Candy shows that companionship and hope are necessary to survive. His best friend and lifelong companion were his sheep dog. He grew up with him herding sheep when he was young. That dog gave Candy reason to live. He didn’t have much hope because of his age, but because Candy had a friend, he could live happily. Unfortunately, not everybody was so tolerable to the “dragfooted sheep dog, gray of muzzle, and with pale, blind old eyes.” The dog smelled so Carlson shot it, taking away Candy’s companion. This left Candy without a friend and much hope. He was down in the dumps until he heard George and Lennie talk about the farm that they are going to own one day. This brings Candy’s hope up and he has something to live for once again. He spends all his time planning how their farm is going to be and the jobs they are all going to do. He can’t stop thinking about it. Unfortunately, his dream is crushed when Lennie does a bad thing. Candy is once again just a normal rancher without hope or a real friend. He will live the rest of his life unhappy. Candy shows that you can’t survive unless you have hope and a companion.

Crooks also proves that hope and companionship are needed to survive. He even says it himself; “A guy goes nuts if he ain’t got nobody. I tell ya a guy gets too lonely and he gets sick.” This is something that Crooks would know, because he doesn’t have any friends. He is black and living during the Great Depression, and unfortunatley there was intolerance for black people back then. He is also crippled, which doesn’t help. Crooks would take any friend he could get, even someone as crazy as him. That’s why he lets Lennie in his room, then he at least has someone to talk to, even if they don’t make any sense. Just being around other people that treat him equal makes him feel good. When he hears about George, Lennie, and Candy’s plan to buy a farm and live of the fat of the land, he gains hope. He thinks that he can escape the world he is stuck in and becomes optimistic for a short while. Curly’s wife immediately gets rid of any hope he had by reducing him down to nothing. When she yelled at Crooks, he “drew into himself.” After she’s done yelling at him, everyone leaves and he is back to being alone without hope. Crooks shows that hope and companionship are necessary to survive.

The fact that companionship and hope are necessary to survive is well demonstrated by Lennie and George. They have each other, which separates them from the other men. The other ranchers don’t have anyone “that gives a hoot in hell” for them. Slim says, “Ain’t many guys travel around together. I don’t know why. Maybe ever’body in the whole damn world is scared of each other.” There is a lot of truth in this, because there was competition for jobs during the Great Depression. Most men were just trying to do the best they could for themselves, as it was hard to find work and earn money at the time. It was also their instinct to compete and be wary of others that could challenge for their job. George and Lennie teamed up instead of turning on one another. Lennie was big and strong, so he could do hard work. George was smaller, but he was smart, friendly, and crafty, which George lacked. These characteristics paired together enabled them to find a job together and stay out of trouble, for the most part. Their companionship gave them hope. Since had a job and were making money, they had a dream of one day buying a farm of their own. This dream helped to keep them working together; thinking that one day their fantasy might come true. They came very close to accomplishing their goal, but their hopes were destroyed by someone without hope or companionship, Curly’s wife. Because Lennie and George had a friendship and hope, they had a chance.
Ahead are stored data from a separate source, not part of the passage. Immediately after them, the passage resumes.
(** The comparison of two baselines that can be encoded ends, and it answers
    whether they hold the same observations: the same objects, the same sets of
    edges, the same mounts and capacity records in any order, environment and
    diagnostics as they are; the identity of the baseline plays no part. *)
Theorem has_same_observations_spec a b :
  is_Some (mapM capacity_value a.(HistoricalBaseline.capacity_evidence)) →
  is_Some (mapM capacity_value b.(HistoricalBaseline.capacity_evidence)) →
  is_Some (snapshot_value a.(HistoricalBaseline.snapshot)) →
  is_Some (snapshot_value b.(HistoricalBaseline.snapshot)) →
  ∃ r, has_same_observations a b = Ok r ∧ (r = true ↔ same_observations a b).
Proof. apply same_observations_decided. Qed.
End snapshots.

(** ** Documents *)

Section documents.
Context `{WireEncoder}.

Definition same_goal (g h : DesiredState) : Prop :=
  same_graph g.(DesiredState.graph) h.(DesiredState.graph) ∧
  g.(DesiredState.mounts).(MountSpec.runtime) ≡ₚ h.(DesiredState.mounts).(MountSpec.runtime) ∧
  g.(DesiredState.mounts).(MountSpec.persistent) ≡ₚ h.(DesiredState.mounts).(MountSpec.persistent) ∧
  g.(DesiredState.boot) = h.(DesiredState.boot) ∧
  g.(DesiredState.intents) = h.(DesiredState.intents).

Definition same_scope (p q : ProtectedScope) : Prop :=
  (∀ n, n ∈ p.(ProtectedScope.nodes) ↔ n ∈ q.(ProtectedScope.nodes)) ∧
  (∀ m, m ∈ p.(ProtectedScope.runtime_mounts) ↔ m ∈ q.(ProtectedScope.runtime_mounts)) ∧
  (∀ m, m ∈ p.(ProtectedScope.persistent_mounts) ↔ m ∈ q.(ProtectedScope.persistent_mounts)).

(** Two documents describe the same plan. *)
Record same_description (a b : PlanDocument) : Prop := {
  same_schema : a.(PlanDocument.schema_version) = b.(PlanDocument.schema_version);
  same_semantics : a.(PlanDocument.action_semantics_version) = b.(PlanDocument.action_semantics_version);
  same_plan : a.(PlanDocument.plan_id) = b.(PlanDocument.plan_id);
  same_baseline_id :
    a.(PlanDocument.baseline).(HistoricalBaseline.id) = b.(PlanDocument.baseline).(HistoricalBaseline.id);
  same_baseline : same_observations a.(PlanDocument.baseline) b.(PlanDocument.baseline);
  same_requested : same_goal a.(PlanDocument.requested_goal) b.(PlanDocument.requested_goal);
  same_protected : same_scope a.(PlanDocument.protected_scope) b.(PlanDocument.protected_scope);
  same_actions : canonical_actions a.(PlanDocument.actions) = canonical_actions b.(PlanDocument.actions);
  same_order : ∀ d, d ∈ a.(PlanDocument.dependencies) ↔ d ∈ b.(PlanDocument.dependencies) }.

(** The encoded parts of a goal and of a policy. *)
Record goal_parts (g : DesiredState) ms vl vk runtime persistent boot intents : Prop := {
  goal_parts_graph : graph_parts g.(DesiredState.graph) ms vl vk;
  goal_parts_runtime : mapM mount_entry_value g.(DesiredState.mounts).(MountSpec.runtime) = Some runtime;
  goal_parts_persistent :
    mapM mount_entry_value g.(DesiredState.mounts).(MountSpec.persistent) = Some persistent;
  goal_parts_boot : boot_value g.(DesiredState.boot) = Some boot;
  goal_parts_intents : mapM intent_value g.(DesiredState.intents) = Some intents }.

Definition goal_form ms vl vk runtime persistent boot intents : Value :=
  Value.Object [("boot", sort_object_keys boot); ("graph", graph_form ms vl vk);
                ("intents", list_form intents);
                ("mounts", Value.Object [("persistent", bag_form persistent);
                                         ("runtime", bag_form runtime)])]%string.

Lemma goal_value_parts g v :
  goal_value g = Some v → ∃ ms vl vk runtime persistent boot intents,
    goal_parts g ms vl vk runtime persistent boot intents ∧
    v = Value.Object
      [("graph", Value.Object [("nodes", Value.Object ms); ("dependencies", Value.Array vl);
                               ("relations", Value.Array vk)]);
       ("mounts", Value.Object [("runtime", Value.Array runtime); ("persistent", Value.Array persistent)]);
       ("boot", boot); ("intents", Value.Array intents)]%string.
Proof.
  unfold goal_value. destruct (graph_value _) as [w|] eqn:Hg; [|done].
  apply graph_value_parts in Hg as (ms & vl & vk & Hg & ->). unfold object, array.
  destruct (mapM mount_entry_value g.(DesiredState.mounts).(MountSpec.runtime)) as [runtime|] eqn:Hr; [|done].
  destruct (mapM mount_entry_value g.(DesiredState.mounts).(MountSpec.persistent)) as [persistent|] eqn:Hp;
    [|done].
  destruct (boot_value _) as [boot|] eqn:Hb; [|done].
  destruct (mapM intent_value _) as [intents|] eqn:Hi; [|done].
  intros [= <-]. exists ms, vl, vk, runtime, persistent, boot, intents. done.
Qed.

Definition scope_parts (p : ProtectedScope) nodes runtime persistent : Prop :=
  mapM id_value p.(ProtectedScope.nodes) = Some nodes ∧
  mapM protected_mount_value p.(ProtectedScope.runtime_mounts) = Some runtime ∧
  mapM protected_mount_value p.(ProtectedScope.persistent_mounts) = Some persistent.

Definition scope_form nodes runtime persistent : Value :=
  Value.Object [("nodes", set_form nodes); ("persistent_mounts", set_form persistent);
                ("runtime_mounts", set_form runtime)]%string.

Lemma scope_value_parts p v :
  scope_value p = Some v → ∃ nodes runtime persistent,
    scope_parts p nodes runtime persistent ∧
    v = Value.Object [("nodes", Value.Array nodes); ("runtime_mounts", Value.Array runtime);
                      ("persistent_mounts", Value.Array persistent)]%string.
Proof.
  unfold scope_value, scope_parts, object, array.
  destruct (mapM id_value _) as [nodes|]; [|done].
  destruct (mapM protected_mount_value p.(ProtectedScope.runtime_mounts)) as [runtime|]; [|done].
  destruct (mapM protected_mount_value p.(ProtectedScope.persistent_mounts)) as [persistent|]; [|done].
  intros [= <-]. exists nodes, runtime, persistent. done.
Qed.

Context `{!WireLaws}.

Lemma goal_form_eq g h ms vl vk rs ps b ins ms' vl' vk' rs' ps' b' ins' :
  goal_parts g ms vl vk rs ps b ins → goal_parts h ms' vl' vk' rs' ps' b' ins' →
  goal_form ms vl vk rs ps b ins = goal_form ms' vl' vk' rs' ps' b' ins' ↔ same_goal g h.
Proof.
  intros [Hg Hr Hp Hb Hi] [Hg' Hr' Hp' Hb' Hi']. unfold same_goal.
  rewrite <-(graph_form_eq _ _ _ _ _ _ _ _ Hg Hg'),
    <-(bag_form_eq _ mount_entry_faithful _ _ _ _ Hr Hr'),
    <-(bag_form_eq _ mount_entry_faithful _ _ _ _ Hp Hp'),
    <-(list_form_eq _ intent_faithful _ _ _ _ Hi Hi').
  assert (sort_object_keys b = sort_object_keys b' ↔ g.(DesiredState.boot) = h.(DesiredState.boot)) as <-.
  { split; [by apply (boot_faithful _ _ _ _ Hb Hb')|]. intros Heq. rewrite Heq in Hb. congruence. }
  unfold goal_form. split; [|by intros (-> & -> & -> & -> & ->)]. intros Heq. repeat split; congruence.
Qed.
(** ** A volume group *)

Definition lvm_graph : NodeGraph := NodeGraph.mk
  {[1%N := plain NodeKind.Disk; 2%N := plain NodeKind.LvmPv;
    3%N := plain (NodeKind.LvmVg "vg" (Some 4%N))]}
  [Dependency.mk 1 2 DependencyKind.Backs;
   Dependency.mk 2 3 (DependencyKind.MemberOf MemberRole.LvmPv)] [].
Definition lvm_state : CurrentState :=
  CurrentState.mk lvm_graph (MountState.mk []) sample_environment [].
Definition create_lv : ProviderAction :=
  ProviderAction.Lvm (LvmAction.CreateLv 3 4 "data" 8 LvmLvKind.Linear).
Definition mount_lv : ProviderAction :=
  ProviderAction.Mount (MountAction.Mount (MountSource.Filesystem 5) (root_path "srv") [] MountContext.Host).

(** The fragments in an order that is not the execution order. *)
Definition lvm_fragments : list PlanFragment :=
  [PlanFragment.mk
     [FragmentAction.mk 0 (ProviderAction.Filesystem (FilesystemAction.Create 4 5 FilesystemKind.Ext4 None))]
     [] [] (FragmentOrigin.Change 5 "format") [];
   PlanFragment.mk [FragmentAction.mk 0 create_lv] [] [] (FragmentOrigin.Change 4 "create") [];
   PlanFragment.mk [FragmentAction.mk 0 mount_lv] [] []
     (FragmentOrigin.Mount (root_path "srv") MountContext.Host) []].
Definition lvm_capacity : list CapacityEvidence :=
  [CapacityEvidence.mk (AllocationDomain.LvmVolumeGroup 3) 10].
Definition lvm_plan : ExecutionPlan :=
  Eval vm_compute in plan_or_empty (compose_plan_with_ordering lvm_state lvm_fragments [] lvm_capacity).

Example lvm_plan_order :
  ordered_actions (E:=PlanSimulationError) lvm_plan =
  Ok (omap (λ i, lvm_plan.(ExecutionPlan.actions) !! i) [1; 0; 2]).
Proof. vm_compute. reflexivity. Qed.

(** ** An identified filesystem

    Disk and filesystem carry durable identities, and every probe numbers them
    afresh; the plan mounts the filesystem. *)

Definition identified (k : NodeKind) (identity : ExternalId) (epoch : ProbeEpoch) : Node :=
  Node.mk (NodeSpec.mk k None)
    (NodeFacts.mk None (Some epoch) Presence.Present [identity] None None).
Definition probed_graph (disk fs : NodeId) (epoch : ProbeEpoch) : NodeGraph := NodeGraph.mk
  {[disk := identified NodeKind.Disk (ExternalId.Wwn "0x5000c500a1b2c3d4") epoch;
    fs := identified (NodeKind.Filesystem FilesystemKind.Ext4 None)
            (ExternalId.Filesystem "ext4" "6b1f") epoch]}
  [Dependency.mk disk fs DependencyKind.Backs] [].
Definition probed_state (disk fs : NodeId) (epoch : ProbeEpoch) (mounts : list ObservedMount)
    : CurrentState :=
  CurrentState.mk (probed_graph disk fs epoch) (MountState.mk mounts) sample_environment [].

Definition srv_mount : MountEntry :=
  MountEntry.mk (MountSource.Filesystem 5) (root_path "srv") ["rw"] MountContext.Host.
Definition srv_goal (runtime : list MountEntry) : DesiredState :=
  DesiredState.mk (probed_graph 1 5 0) (MountSpec.mk runtime []) BootSpec.Unmanaged [].
Definition srv_fragment : PlanFragment := PlanFragment.mk
  [FragmentAction.mk 0 (ProviderAction.Mount
     (MountAction.Mount (MountSource.Filesystem 5) (root_path "srv") ["rw"] MountContext.Host))] [] []
  (FragmentOrigin.Mount (root_path "srv") MountContext.Host) [].
Definition srv_plan : ExecutionPlan :=
  Eval vm_compute in
    plan_or_empty (compose_plan_with_ordering (probed_state 1 5 0 []) [srv_fragment] [] []).
Definition srv_document (runtime : list MountEntry) : PlanDocument :=
  PlanDocument.mk PLAN_SCHEMA_VERSION ACTION_SEMANTICS_VERSION 7
    (HistoricalBaseline.mk 9 (probed_state 1 5 0 []) []) (srv_goal runtime) disk_policy
    srv_plan.(ExecutionPlan.actions) srv_plan.(ExecutionPlan.dependencies).

Definition srv_before : LiveObservation :=
  LiveObservation.mk (ObservationReference.mk 77 1) (probed_state 21 25 1 []).
Definition srv_after (epoch : ProbeEpoch) : LiveObservation :=
  LiveObservation.mk (ObservationReference.mk 77 epoch)
    (probed_state 31 35 epoch
       [ObservedMount.mk (MountSource.Filesystem 35) (root_path "srv") ["rw"] MountContext.Host]).
Definition srv_contract : ActionContract :=
  match srv_plan.(ExecutionPlan.actions) with
  | a :: _ => a.(PlannedAction.informational_contract)
  | [] => disk_contract 0
  end.

Definition correlation_display (e : CorrelationError) : string := "not correlated".
Definition srv_context (runtime : list MountEntry) : ExecutionContext :=
  ExecutionContext.mk 42 7 srv_plan (HistoricalBaseline.mk 9 (probed_state 1 5 0 []) [])
    (srv_goal runtime) disk_policy.
Definition srv_goal_checks (runtime : list MountEntry) : list (LiveCheck GoalAspect) :=
  match check_observed_goal correlation_display (srv_context runtime) (srv_after 3) [] with
  | Ok checks => checks
  | Err _ => []
  end.
Definition srv_goal_report : GoalVerificationReport :=
  GoalVerificationReport.mk 42 (srv_after 3) (srv_goal_checks [srv_mount]) LiveCheckStatus.Satisfied.

Definition srv_ops : list RunOp :=
  [RunOp.BeginCheck 0;
   RunOp.RecordAdmission (AdmissionReport.mk 42 0 srv_before LiveCheckStatus.Satisfied
     srv_contract.(ActionContract.affected_resources)
     (satisfied_checks srv_contract.(ActionContract.prerequisites)));
   RunOp.MarkDispatchStarted 0;
   RunOp.RecordCompletion (BackendCompletion.mk 42 0 BackendOutcome.Succeeded (srv_after 2));
   RunOp.RecordVerification (VerificationReport.mk 42 0 (ObservationReference.mk 77 2)
     (satisfied_checks srv_contract.(ActionContract.postconditions)));
   RunOp.RecordGoalVerification srv_goal_report].

Definition srv_initial (runtime : list MountEntry) : ExecutionRun :=
  match execution_run_new sample_display sample_serializers sample_serializers 42
          (srv_document runtime) with
  | Ok run => run
  | Err _ => initial_run
  end.
Definition srv_run : ExecutionRun := run_ops srv_ops (srv_initial [srv_mount]).

(** The goal check finds the requested mount although every node was
    renumbered, and the run ends verified. *)
Example srv_goal_satisfied :
  forallb (λ c, bool_decide (c.(LiveCheck.status) = LiveCheckStatus.Satisfied))
    (srv_goal_checks [srv_mount]) = true ∧ length (srv_goal_checks [srv_mount]) = 3.
Proof. by vm_compute. Qed.
Example srv_run_verified : is_verified srv_run = true.
Proof. by vm_compute. Qed.

(** ** Witnesses: composition and simulation *)

Lemma compose_plan_wf_witness : plan_wf lvm_plan.
Proof.
  apply (compose_plan_wf lvm_state lvm_fragments [] lvm_capacity). vm_compute. reflexivity.
Defined.

Lemma compose_plan_inputs_witness :
  inputs_bound lvm_state (draft_of <$> lvm_plan.(ExecutionPlan.actions))
    (draft_of <$> lvm_plan.(ExecutionPlan.actions)) lvm_plan.(ExecutionPlan.dependencies).
Proof.
  apply (compose_plan_inputs lvm_state lvm_fragments [] lvm_capacity lvm_plan). vm_compute. reflexivity.
Defined.

Lemma composed_plan_replays_witness :
  ∃ result, replay_plan sample_serializers lvm_state lvm_plan lvm_capacity = Ok (lvm_plan, result).
Proof.
  apply (composed_plan_replays _ _ lvm_fragments []). vm_compute. reflexivity.
Defined.

Lemma simulation_protects_witness :
  preserves disk_policy (from_current disk_state)
    disk_report.(SimulationReport.simulation).(SimulationResult.desired).
Proof.
  apply (simulation_protects sample_serializers disk_state disk_plan disk_goal [] disk_policy disk_report).
  - apply sample_serializers_faithful.
  - vm_compute. reflexivity.
  - vm_compute. reflexivity.
Defined.

Lemma complete_report_sound_witness :
  reaches disk_report.(SimulationReport.simulation).(SimulationResult.desired) disk_goal.
Proof.
  apply (complete_report_sound sample_serializers disk_state disk_plan disk_goal [] disk_policy disk_report).
  - apply sample_serializers_faithful.
  - split; vm_compute; repeat constructor; set_solver.
  - split; vm_compute; repeat constructor; set_solver.
  - vm_compute. reflexivity.
  - vm_compute. reflexivity.
Defined.

Lemma compose_for_goal_sound_witness :
  ∃ plan, compose_plan_for_goal_with_policy sample_serializers disk_state disk_goal disk_fragments []
            disk_policy = Ok plan ∧ composed disk_state [] plan.
Proof.
  pose proof (compose_for_goal_sound sample_serializers disk_state disk_goal disk_fragments []
    disk_policy sample_serializers_faithful) as Hr.
  destruct (compose_plan_for_goal_with_policy _ _ _ _ _ _) as [plan|e] eqn:Hp.
  - exists plan. split; [reflexivity|]. exact (proj1 Hr).
  - exfalso. revert Hp. vm_compute. discriminate.
Defined.

Lemma import_sound_witness :
  ∃ analysis, analyse_historical sample_display sample_serializers sample_serializers disk_document =
                Ok analysis ∧ analysis_sound sample_serializers disk_document analysis.
Proof.
  assert (ids_u32 disk_document) as Hids.
  { intros a Ha. apply list_elem_of_In in Ha. vm_compute in Ha.
    destruct Ha as [<-|[<-|[]]]; vm_compute; discriminate. }
  pose proof (import_sound sample_display sample_serializers sample_serializers disk_document
    sample_serializers_faithful sample_serializers_faithful Hids) as Hr.
  destruct (analyse_historical _ _ _ _) as [an|e] eqn:Ha.
  - exists an. split; [reflexivity|exact Hr].
  - exfalso. revert Ha. vm_compute. discriminate.
Defined.

(** ** Witnesses: execution *)

Lemma run_op_atomic_witness :
  (run_op (RunOp.RecordProgress 0 "late") finished_run).1 = finished_run ∧
  run_transition admitted_run (run_op (RunOp.MarkDispatchStarted 1) admitted_run).1.
Proof.
  pose proof (run_op_atomic disk_document finished_run (RunOp.RecordProgress 0 "late")
    finished_reachable) as H1.
  pose proof (run_op_atomic disk_document admitted_run (RunOp.MarkDispatchStarted 1)
    admitted_reachable) as H2.
  split.
  - destruct (run_op (RunOp.RecordProgress 0 "late") finished_run) as [run' [[]|e]] eqn:He.
    + exfalso. revert He. vm_compute. discriminate.
    + exact (proj1 H1).
  - destruct (run_op (RunOp.MarkDispatchStarted 1) admitted_run) as [run' [[]|e]] eqn:He.
    + exact H2.
    + exfalso. revert He. vm_compute. discriminate.
Defined.

Lemma run_serial_witness : verified_action admitted_run 0.
Proof.
  destruct (run_serial disk_document admitted_run admitted_reachable) as (_ & _ & Hp).
  destruct (admitted_run.(ExecutionRun.actions) !! 1) as [r|] eqn:Hr.
  - apply (Hp 1 0 r Hr).
    + revert Hr. vm_compute. intros [= <-]. discriminate.
    + vm_compute. left.
  - exfalso. revert Hr. vm_compute. discriminate.
Defined.

Lemma run_evidence_witness :
  ∃ r, finished_run.(ExecutionRun.actions) !! 1 = Some r ∧
       r.(ActionRun.state) = ActionRunState.Verified ∧ evidence_ok finished_run 1 r.
Proof.
  destruct (finished_run.(ExecutionRun.actions) !! 1) as [r|] eqn:Hr.
  - exists r. split_and!; [reflexivity| |].
    + revert Hr. vm_compute. by intros [= <-].
    + exact (run_evidence disk_document finished_run 1 r finished_reachable Hr).
  - exfalso. revert Hr. vm_compute. discriminate.
Defined.

Lemma run_step_monotone_witness :
  ∃ r', (run_op (RunOp.MarkDispatchStarted 1) admitted_run).1.(ExecutionRun.actions) !! 0 = Some r' ∧
        r'.(ActionRun.state) = ActionRunState.Verified.
Proof.
  destruct (run_step_monotone disk_document admitted_run
    (run_op (RunOp.MarkDispatchStarted 1) admitted_run).1 admitted_reachable) as [Ha _].
  { exists (RunOp.MarkDispatchStarted 1). reflexivity. }
  destruct (admitted_run.(ExecutionRun.actions) !! 0) as [r|] eqn:Hr.
  - assert (r.(ActionRun.state) = ActionRunState.Verified) as Hv
      by (revert Hr; vm_compute; by intros [= <-]).
    destruct (Ha 0 r Hr) as (r' & Hr' & [Heq|Hl]); exists r'; [by rewrite Heq in *|].
    rewrite Hv in Hl. inversion Hl.
  - exfalso. revert Hr. vm_compute. discriminate.
Defined.

Lemma run_verified_sound_witness : verified_action finished_run 0 ∧ verified_action finished_run 1.
Proof.
  destruct (run_verified_sound disk_document finished_run finished_reachable) as [Ha _].
  - vm_compute. reflexivity.
  - split; apply Ha; vm_compute; lia.
Defined.

Lemma events_page_spec_witness :
  ∃ page, events_page finished_run 3 = Ok page ∧ page.(EventsPage.gap) = false ∧
    ∃ e, e ∈ page.(EventsPage.events) ∧ e.(RunEvent.sequence) = 5%N.
Proof.
  pose proof (events_page_spec disk_document finished_run 3 finished_reachable) as Hp.
  destruct (events_page finished_run 3) as [page|e] eqn:He.
  - exists page. assert (page.(EventsPage.gap) = false) as Hg
      by (revert He; vm_compute; by intros [= <-]).
    split_and!; [reflexivity|done|]. destruct Hp as (_ & _ & _ & Hgap).
    apply (proj1 Hgap Hg). vm_compute. by split.
  - exfalso. revert He. vm_compute. discriminate.
Defined.

(** ** Witnesses: single actions and contracts *)

Definition lvm_start : simulation := (from_current lvm_state, SimulationEvidence.default).
Definition disk_start : simulation := (from_current disk_state, SimulationEvidence.default).
Definition mount_disk : ProviderAction :=
  ProviderAction.Mount (MountAction.Mount (MountSource.Filesystem 5) (root_path "srv") [] MountContext.Host).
All of these examples show that you need a friend and hope to live happily. George and Lennie had each other, and just having that company gave them a chance to go onto bigger things. They also always had someone to talk to, which Crooks lacked. Crooks wasn’t happy because he didn’t have and real friends. He was also black, which didn’t give him much hope of going on to greater things. Curly had his dog, which gave him company, and then he took part in George and Lennie’s dream of owning a farm. Unfortunatley for him both of these things that made him happy were taken away and he could not live a good life any longer. Companionship and hope are needed to survive.

This academia was first published 11 Feb 2004 and last revised 13 Feb 2016.Adam Cap is a sometimes raconteur, rare dingus collector, and webmaster probably best known for SixPrizes (serving as “El Capitan”) and PkmnCards (read: fine art purveyor). He scrapbooks yonder every minute or three.

Discuss the role of dreams in Of Mice and Men. What purpose do they serve? Are they ultimately beneficial or harmful?

In Of Mice and Men, it seems an incontrovertible law of nature that dreams should go unfulfilled. From George and Lennie’s ranch to Curley’s wife’s stardom, the characters’ most cherished aspirations repeatedly fail to materialize. However, the fact that they do dream—often long after the possibility of realizing those dreams has vanished—suggests that dreaming serves a purpose in their lives. What the characters ultimately fail to see is that, in Steinbeck’s harsh world, dreams are not only a source of happiness but a source of misery as well.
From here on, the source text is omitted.